Top of Supplied material

(* ===== verification/Paging.v ===== *)
(** * Paging: mm/paging.c and include/depthos/paging.h

    Page tables and directories are arrays of 1024 words, in a store indexed
    by their kernel virtual address ([ps_tables]); [ps_fresh] are the
    addresses that the next calls of [kmalloc(4096)] return; [ps_frames] is
    the content of physical frames and [ps_pmm] the frame bitmap.  A pointer
    to a page-table entry is the table's address and an index; an access
    through NULL is undefined, and the model stops. *)
From S2P Require Import Prelude Bitmap Strconv Pmm Heap.

Definition PTE_PRESENT_SHIFT := 0.
Definition PTE_RW_SHIFT := 1.
Definition PTE_USER_SHIFT := 2.
Definition PTE_PWT_SHIFT := 3.
Definition PTE_C_COW_SHIFT := 9.
Definition PTE_ADDR_SHIFT := 12.
Definition PTE_ADDR_MASK := 0xFFFFF.
Definition PTE_EXTRACT_ADDR (v : Z) : Z :=
  u32 (Z.land (Z.shiftr v PTE_ADDR_SHIFT) PTE_ADDR_MASK * PAGE_SIZE).
Definition PDE_EXTRACT_ADDR := PTE_EXTRACT_ADDR.

Definition BITF_M (v : bool) (shift : Z) : Z := Z.shiftl (Z.land (b2z v) 1) shift.
Definition make_pte (frame : Z) (write user : bool) : Z :=
  let pg := 0 in
  let pg := Z.lor pg (BITF_M true PTE_PRESENT_SHIFT) in
  let pg := Z.lor pg (BITF_M true PTE_PWT_SHIFT) in
  let pg := Z.lor pg (BITF_M write PTE_RW_SHIFT) in
  let pg := Z.lor pg (BITF_M user PTE_USER_SHIFT) in
  Z.lor pg (Z.land frame (u32 (Z.shiftl PTE_ADDR_MASK PTE_ADDR_SHIFT))).
(** The directory entry has the same layout. *)
Definition make_pde := make_pte.

Definition pde_index (addr : Z) : Z := addr / (PAGE_SIZE * PAGE_TABLE_SIZE).
Definition pte_index (addr : Z) : Z := (addr / PAGE_SIZE) mod PAGE_TABLE_SIZE.

Record pstate := PState {
  ps_tables : gmap Z (list Z);
  ps_fresh : list Z;
  ps_frames : gmap Z (list Z);
  ps_pmm : bitmap
}.
Definition with_tables (t : gmap Z (list Z)) (s : pstate) := PState t (ps_fresh s) (ps_frames s) (ps_pmm s).
Definition with_frames (f : gmap Z (list Z)) (s : pstate) := PState (ps_tables s) (ps_fresh s) f (ps_pmm s).
Definition with_pmm (p : bitmap) (s : pstate) := PState (ps_tables s) (ps_fresh s) (ps_frames s) p.

(** [t[i]] and [t[i] = v] for the table at [a]. *)
Definition word (s : pstate) (a i : Z) : Z := get 0 (default [] (ps_tables s !! a)) i.
Definition set_word (a i v : Z) (s : pstate) : pstate :=
  with_tables (alter (fun t => set t i v) a (ps_tables s)) s.

Definition zero_table : list Z := replicate 1024 0.
#[global] Arguments zero_table : simpl never.

(** [kmalloc(4096)] and the [memset] to 0 of the result. *)
Definition new_table (s : pstate) : option (pstate * Z) :=
  match ps_fresh s with
  | [] => None
  | a :: rest =>
      if a =? 0 then None
      else Some (PState (<[a := zero_table]> (ps_tables s)) rest (ps_frames s) (ps_pmm s), a)
  end.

Bottom of Supplied material

→ **Work instruction**
Please retype the records above starting with the line that contains "Definition set_word (a" and stopping after the last line, changing nothing.

→ **Answer below**
Definition set_word (a i v : Z) (s : pstate) : pstate :=
  with_tables (alter (fun t => set t i v) a (ps_tables s)) s.

Definition zero_table : list Z := replicate 1024 0.
#[global] Arguments zero_table : simpl never.

(** [kmalloc(4096)] and the [memset] to 0 of the result. *)
Definition new_table (s : pstate) : option (pstate * Z) :=
  match ps_fresh s with
  | [] => None
  | a :: rest =>
      if a =? 0 then None
      else Some (PState (<[a := zero_table]> (ps_tables s)) rest (ps_frames s) (ps_pmm s), a)
  end.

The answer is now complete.